Check McMaster Carr. http://www.mcmaster.com/#standard-oil-cups/=14c7jmq
Scroll to the bottom of the page


----------



## davidpbest (Sep 26, 2016)

RJSakowski said:


> Check McMaster Carr. http://www.mcmaster.com/#standard-oil-cups/=14c7jmq
> Scroll to the bottom of the page


McMaster does not sell metric ball-valve oilers - been down that road already.


----------



## lpeedin (Sep 26, 2016)

You sure 1/4" won't work? http://www.ebay.com/itm/181769656423?_trksid=p2055119.m1438.l2649&ssPageName=STRK:MEBIDX:IT


----------



## Dan_S (Sep 26, 2016)

personaly, I'd drill out the hole to accept 1/4" ones and then pick them up form any of the standard online retailers.

grizzly has 6mm units if you really want oem sized ones.
https://www.grizzly.com/parts/P0602406?utm_campaign=zPage

or you can try searching European suppliers like these from amazon.
https://www.amazon.co.uk/Nipples-Spring-Oilers-Lube-Machinery/dp/B00C4EI5C0

edit: it looks like little machine shop caries them as well.
http://www.littlemachineshop.com/products/product_view.php?ProductID=1655&category=


----------



## qualitymachinetools (Sep 26, 2016)

We have them if you need them,  or as said, the 1/4" one does give a lot more options.  I also like the oil cups, but they could easily get knocked off on the cross slide.   If you need some of those brass ones thougn just shoot me an email and I can send some. I had a big box of them, am down to about 10 now, so I just ordered a bunch more last week.   

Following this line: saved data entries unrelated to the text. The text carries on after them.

(* ===== verification/GetoptLong.v ===== *)
(** * GetoptLong: [getopt_long] and [strtoul]

    What the programs of afutests/afp use of the C library: [getopt_long] of
    the GNU library with its permutation of arguments (POSIXLY_CORRECT is not
    set), abbreviated long options and diagnostics, [strtoul] with the base
    taken from the prefix, and [strcasecmp]. *)

From S2P Require Import Prelude Format Types World Logic Messages Names Getopt.
Open Scope Z_scope.

(** ** getopt_long *)

(** [struct option]: [lo_flag] when [flag] is not null, and the option then
    stores 1 there and answers 0. *)
Record long_option : Type := mk_long { lo_name : string; lo_arg : bool; lo_flag : bool; lo_val : ascii }.

(** What [getopt_long] answers for a long option. *)
Definition lo_char (o : long_option) : ascii := if lo_flag o then Ascii.zero else lo_val o.

(** The name and what is behind the first [=]. *)
Fixpoint split_eq (s : string) : string * option string :=
  match s with
  | EmptyString => (EmptyString, None)
  | String c s' =>
      if Ascii.eqb c "=" then (EmptyString, Some s')
      else let '(name, value) := split_eq s' in (String c name, value)
  end.

Definition diagnosed (text : string) : opt := mk_opt "?" None (Some (text +:+ newline)).

Definition unrecognized (name s : string) : opt := diagnosed (name +:+ ": unrecognized option '--" +:+ s +:+ "'").

Definition ambiguous (name s : string) (os : list long_option) : opt :=
  diagnosed (name +:+ ": option '--" +:+ s +:+ "' is ambiguous; possibilities:" +:+
             foldr (λ o text, " '--" +:+ lo_name o +:+ "'" +:+ text) "" os).

Definition no_argument_allowed (name : string) (o : long_option) : opt :=
  diagnosed (name +:+ ": option '--" +:+ lo_name o +:+ "' doesn't allow an argument").

Definition argument_required (name : string) (o : long_option) : opt :=
  diagnosed (name +:+ ": option '--" +:+ lo_name o +:+ "' requires an argument").

(** The options [key] may stand for: the one of that name, or else those it
    abbreviates. *)
Definition long_found (longs : list long_option) (key : string) : list long_option :=
  match List.filter (λ o, String.eqb (lo_name o) key) longs with
  | o :: _ => [o]
  | [] => List.filter (λ o, String.prefix key (lo_name o)) longs
  end.

(** The option [--s]; [inr] when it wants the next argument. *)
Definition long_match (name : string) (longs : list long_option) (s : string) : opt + long_option :=
  let '(key, value) := split_eq s in
  match long_found longs key with
  | [] => inl (unrecognized name s)
  | [o] =>
      match lo_arg o, value with
      | true, Some v => inl (mk_opt (lo_char o) (Some v) None)
      | true, None => inr o
      | false, Some _ => inl (no_argument_allowed name o)
      | false, None => inl (mk_opt (lo_char o) None None)
      end
  | _ => inl (ambiguous name s (long_found longs key))
  end.

(** The options of [argv[1..]].  Arguments that are no options are passed
    over; [want] is an option that waits for its argument. *)
Fixpoint getopt_long (name optstring : string) (longs : list long_option) (want : option (ascii + long_option))
    (args : list string) : list opt :=
  match want, args with
  | Some (inl c), [] => [missing_argument name c]
  | Some (inr o), [] => [argument_required name o]
  | Some (inl c), a :: args => mk_opt c (Some a) None :: getopt_long name optstring longs None args
  | Some (inr o), a :: args => mk_opt (lo_char o) (Some a) None :: getopt_long name optstring longs None args
  | None, [] => []
  | None, a :: args =>
      match a with
      | String "-" (String c letters) =>
          if String.eqb a "--" then [] else
          if Ascii.eqb c "-" then
            match long_match name longs letters with
            | inl o => o :: getopt_long name optstring longs None args
            | inr o => getopt_long name optstring longs (Some (inr o)) args
            end
          else
          let '(os, want) := opt_letters name optstring (String c letters) in
          os ++ getopt_long name optstring longs (inl <$> want) args
      | _ => getopt_long name optstring longs None args
      end
  end.

Example getopt_long_mixed :
  let longs := [mk_long "tags_ld" true false "a"; mk_long "tags_st" true false "b"; mk_long "verbose" false true "v"] in
  getopt_long "afp" "avhc:d:" longs None ["--tags_l=3"; "x"; "--verb"; "-d"; "dev"; "--tags_st"; "0x10"; "--tag"; "1"; "--"; "-a"] =
  [mk_opt "a" (Some "3") None; mk_opt Ascii.zero None None; mk_opt "d" (Some "dev") None; mk_opt "b" (Some "0x10") None;
   mk_opt "?" None (Some ("afp: option '--tag' is ambiguous; possibilities: '--tags_ld' '--tags_st'" +:+ newline))].
Proof. reflexivity. Qed.

(** An option that takes an argument comes with one. *)
Definition has_arg (c : ascii) (o : opt) : Prop := opt_char o = c → is_Some (opt_arg o).

Section arguments.
Context (name optstring : string) (longs : list long_option) (c : ascii).
Context (Hshort : opt_kind optstring c ≠ Some false) (Hq : c ≠ "?"%char).
Context (Hlong : Forall (λ o, lo_char o = c → lo_arg o = true) longs).

Lemma opt_letters_args letters : Forall (has_arg c) (opt_letters name optstring letters).1.
Proof.
  induction letters as [|d letters IH]; simpl; [constructor|].
  destruct (opt_letters name optstring letters) as [os want].
  destruct (opt_kind optstring d) as [[]|] eqn:E; simpl.
  - destruct letters; repeat constructor. by exists (String a letters).
  - constructor; [|exact IH]. intros E'. simpl in E'. by subst d.
  - constructor; [|exact IH]. intros E'. by destruct Hq.
Qed.

Lemma long_match_args s o : long_match name longs s = inl o → has_arg c o.
Proof.
  unfold long_match. destruct (split_eq s) as [key value].
  assert (∀ x, In x (long_found longs key) → In x longs) as Hin.
  { intros x. unfold long_found. destruct (List.filter _ longs) as [|y l] eqn:E.
    - rewrite List.filter_In. tauto.
    - intros [<-|[]]. assert (In y (y :: l)) as Hy by (by left). rewrite <-E, List.filter_In in Hy. tauto. }
  destruct (long_found longs key) as [|x [|y l]]; [intros [= <-] E; by destruct Hq| |intros [= <-] E; by destruct Hq].
  assert (lo_char x = c → lo_arg x = true) as Hx.
  { rewrite List.Forall_forall in Hlong. apply Hlong, Hin. by left. }
  destruct (lo_arg x) eqn:Ea, value as [v|]; intros [= <-]; [by exists v|intros E; by destruct Hq|].
  intros E. simpl in E. by specialize (Hx E).
Qed.

Lemma getopt_long_args want args : Forall (has_arg c) (getopt_long name optstring longs want args).
Proof.
  revert want. induction args as [|a args IH]; intros want; cbn [getopt_long].
  { destruct want as [[d|o]|]; repeat constructor; intros E; by destruct Hq. }
  destruct want as [[d|o]|]; [constructor; [by eexists|apply IH]..|].
  destruct a as [|d a]; [apply IH|]. destruct (Ascii.eqb_spec d "-") as [->|Hd].
  2: { assert (∀ A (x y : A), match d with "-"%char => x | _ => y end = y) as Hm.
       { intros A x y. destruct d as [[] [] [] [] [] [] [] []]; first [reflexivity|by destruct Hd]. }
       rewrite Hm. apply IH. }
  destruct a as [|e a]; [apply IH|]. destruct (String.eqb _ _); [constructor|].
  destruct (Ascii.eqb e "-").
  - destruct (long_match name longs a) as [o|o] eqn:E; [|apply IH]. constructor; [by eapply long_match_args|apply IH].
  - pose proof (opt_letters_args (String e a)) as Hl. destruct (opt_letters name optstring (String e a)) as [os want].
    apply Forall_app. by split; [|apply IH].
Qed.

End arguments.

(** ** strtoul *)

(** The digits of a number whose base its prefix tells. *)
Definition octal_val (c : ascii) : option Z :=
  let n := Z.of_nat (nat_of_ascii c) in if (48 <=? n) && (n <=? 55) then Some (n - 48) else None.

Fixpoint scan_octal (s : string) (acc : Z) : Z :=
  match s with
  | String c s' => match octal_val c with Some d => scan_octal s' (8 * acc + d) | None => acc end
  | EmptyString => acc
  end.

Definition scan_any (s : string) : Z :=
  match s with
  | String "0" (String x rest) =>
      match rest with
      | String d _ =>
          if (Ascii.eqb x "x" || Ascii.eqb x "X") && is_digit 16 d then (scan_digits 16 rest 0).1 else scan_octal s 0
      | EmptyString => scan_octal s 0
      end
  | _ => (scan_digits 10 s 0).1
  end.

(** [strtoul(s, NULL, 0)]: a value that does not fit is ULONG_MAX, a negative
    one is converted. *)
Definition strtoul (s : string) : Z :=
  let '(negative, s) := scan_sign (skip_space s) in
  let v := scan_any s in
  if 2 ^ 64 <=? v then 2 ^ 64 - 1 else if negative then u64 (- v) else v.

Example strtoul_bases :
  strtoul "0x1F" = 31 ∧ strtoul "017" = 15 ∧ strtoul " 42k" = 42 ∧ strtoul "-1" = 2 ^ 64 - 1 ∧ strtoul "0xg" = 0 ∧ strtoul "" = 0.
Proof. by vm_compute. Qed.

Lemma digit_val_nonneg base c d : digit_val base c = Some d → 0 <= d.
Proof. unfold digit_val. repeat case_match; intros [= <-]; lia. Qed.

Lemma octal_val_nonneg c d : octal_val c = Some d → 0 <= d.
Proof. unfold octal_val. case_match; intros [= <-]; lia. Qed.

Lemma scan_digits_nonneg base s acc : 0 <= base → 0 <= acc → 0 <= (scan_digits base s acc).1.
Proof.
  intros Hb. revert acc. induction s as [|c s IH]; intros acc Ha; simpl; [done|].
  destruct (digit_val base c) as [d|] eqn:E; [|done]. apply digit_val_nonneg in E. apply IH. nia.
Qed.

Lemma scan_octal_nonneg s acc : 0 <= acc → 0 <= scan_octal s acc.
Proof.
  revert acc. induction s as [|c s IH]; intros acc Ha; simpl; [done|].
  destruct (octal_val c) as [d|] eqn:E; [|done]. apply octal_val_nonneg in E. apply IH. lia.
Qed.

(** A result of [strtoul] is an unsigned long. *)
Lemma strtoul_bounds s : 0 <= strtoul s < 2 ^ 64.
Proof.
  unfold strtoul. destruct (scan_sign _) as [negative s'].
  assert (0 <= scan_any s').
  { unfold scan_any. repeat case_match; subst; try (by apply scan_digits_nonneg); by apply scan_octal_nonneg. }
  destruct (Z.leb_spec (2 ^ 64) (scan_any s')); [lia|]. destruct negative; [|lia].
  unfold u64, uwrap. apply Z.mod_pos_bound. lia.
Qed.

(** ** strcasecmp *)

Definition lower (c : ascii) : ascii :=
  let n := nat_of_ascii c in if (65 <=? n)%nat && (n <=? 90)%nat then ascii_of_nat (n + 32) else c.

(** [!strcasecmp(a, b)] *)
Fixpoint same_nocase (a b : string) : bool :=
  match a, b with
  | EmptyString, EmptyString => true
  | String c a, String d b => Ascii.eqb (lower c) (lower d) && same_nocase a b
  | _, _ => false
  end.

Example nocase : same_nocase "512k" "512K" = true ∧ same_nocase "4M" "4K" = false. Proof. done. Qed.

 Dont buy them from grizzly though, those parts will melt if you put them in a PM lathe ha ha


----------



## Muskt (Sep 26, 2016)

Wow!  I guess I wasn't as thorough as I thought.  Anyway, I totally forgot about LMS.  However, they look like the same (not very good) quality as Grizz offers.  Although, LMS has an excellent reputation for selling good stuff.  I did see the ones in UK on Amazon, but I seem to be a bit hesitant (for no good reason) to order them.  I think that I just got hung up on the Gits name, &, well , you remember about the forest & trees, etc.

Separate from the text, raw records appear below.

Lemma terminates_open_afp device verbose fmt (k : nat → ptr → ocxl_mmio_h → M K ended) w others
    (Q : ended → world K → Prop) :
  sys_inv w others → (∀ z, conforms fmt [AInt z] = true) →
  (∀ rc w', rc ≠ 0 → sys_inv w' others → Q (Returned rc) w') →
  (∀ rc w', left_open others rc w' → Q (Returned rc) w') →
  (∀ p a i x areas w', client w' others p a areas [] → others !! p = None → areas !! i = Some x →
     since w w' → terminates (λ fuel, k fuel p (handle_of a i)) Q w') →
  terminates (λ fuel, open_afp device verbose fmt (k fuel)) Q w.
Proof.
  intros Hs Hf Hfail Hbad Hok. unfold open_afp. apply terminates_bind_wp.
  apply (wp_mono _ (λ _ w', quiet w w')).
  2: { apply wp_when; intros _; [by apply wp_printf|reflexivity]. }
  intros [] w1 Hq1. apply terminates_bind_wp. eapply (wp_client_open_by device); [by eapply sys_inv_quiet|..].
  { intros err w2 He Hs2. rewrite He. apply terminates_wp, wp_bind, wp_fprintf_stderr; [done|]. intros w3 Hq3.
    apply wp_ret, Hfail; [by apply err_code_nonzero|by eapply sys_inv_quiet]. }
  intros p a w2 Hcl2 Hp Htab T2. cbv iota beta. cbn [is_ok negb].
  apply terminates_bind_wp. eapply wp_verbose; [exact Hcl2|done|]. intros w3 Hcl3 Hq3.
  apply terminates_bind_wp, wp_since; [auto with traced|].
  assert (∀ err w' a' areas', is_ok err = false → client w' others p a' areas' [] →
    ∀ fmt k, (∀ z, conforms fmt [AInt z] = true) → terminates (λ fuel, or_return fmt err (k fuel)) Q w') as Herr.
  { intros err w' a' areas' He Hcl' fmt' k' Hf'.
    eapply terminates_or_return; [by eapply client_closable|exact Hp|exact Hf'|by rewrite He|exact Hbad]. }
  eapply wp_client_attach; [exact Hcl3|intros err w4 He Hcl4 _; by eapply Herr|]. intros w4 Hcl4 T4.
  unfold or_return at 1. cbn [is_ok].
  apply terminates_bind_wp, wp_since; [unfold ocxl_mmio_map; auto with traced|].
  eapply wp_client_map; [exact Hcl4|by rewrite (client_no_areas _ _ _ _ _ Hcl4)|
    intros err w5 He Hcl5 _; by eapply Herr|].
  intros a5 i x areas w5 Hcl5 Hx _ _ _ T5. unfold or_return. cbn [is_ok]. apply terminates_bind_wp, wp_ret.
  eapply Hok; [exact Hcl5|exact Hp|exact Hx|].
  etrans; [by apply since_quiet|]. etrans; [exact T2|]. etrans; [by apply since_quiet|]. by etrans.
Qed.

Lemma wp_open_afp device verbose fmt k w others (Q : ended → world K → Prop) :
  sys_inv w others → (∀ z, conforms fmt [AInt z] = true) →
  (∀ rc w', rc ≠ 0 → sys_inv w' others → Q (Returned rc) w') →
  (∀ rc w', left_open others rc w' → Q (Returned rc) w') →
  (∀ p a i x areas w', client w' others p a areas [] → others !! p = None → areas !! i = Some x →
     since w w' → wp (k p (handle_of a i)) Q w') →
  wp (open_afp device verbose fmt k) Q w.
Proof.
  intros Hs Hf Hfail Hbad Hok. apply wp_terminates, (terminates_open_afp _ _ _ (λ _, k) w others); [done..|].
  intros p a i x areas w' Hcl Hp Hx T. apply terminates_wp. by eapply Hok.
Qed.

As to drilling them out---well, some are not lending themselves to doing that.  I really do desire to replace all of them, for no reason other than that is what I want to do.

As usual, thank you all for the responses & ideas---I am still considering the Gits, so if any of you want to participate, just shoot me a PM.

Jerry in Delaware


----------



## Bob Korves (Sep 26, 2016)

Just screw a sheet metal screw in them and then pull them out.  If the reason you are changing them is because the ball got lost down in the hole, that is caused by using the wrong oil can.  Do not push the ball below the surface of the oiler, or it will get lost.  Ask me how I know...  An oil can with an inch or two of clear vinyl aquarium tubing pushed onto the end and cut neat and square at the business end works great with ball oilers.  It is a two hand job.  Pinch the plastic tubing between thumb and forefinger, push it down tightly over the ball, and start pumping.  All the oil will go in the hole.


----------



## AlecRyals (Nov 6, 2019)

qualitymachinetools said:


> We have them if you need them,  or as said, the 1/4" one does give a lot more options.  I also like the oil cups, but they could easily get knocked off on the cross slide.   If you need some of those brass ones thougn just shoot me an email and I can send some. I had a big box of them, am down to about 10 now, so I just ordered a bunch more last week.
> 
> Dont buy them from grizzly though, those parts will melt if you put them in a PM lathe ha ha


 Hello,
 Do You stillhave 1/4 ball oilers ?


----------



## Firstgear (Nov 6, 2019)

AlecRyals said:


> Hello,
> Do You stillhave 1/4 ball oilers ?


Here you go, they show in stock, they have 6 & 8 mm available.



			https://www.precisionmatthews.com/shop/6mmbrassoiler/


----------



## Bob Korves (Nov 6, 2019)

Any of the local dealers for Asian lathes, like Grizzly, Kent, PM, and others should all have oilers in stock that will fit somewhat modern and newer Asian lathes and other machines, or should be able to get them for us.


----------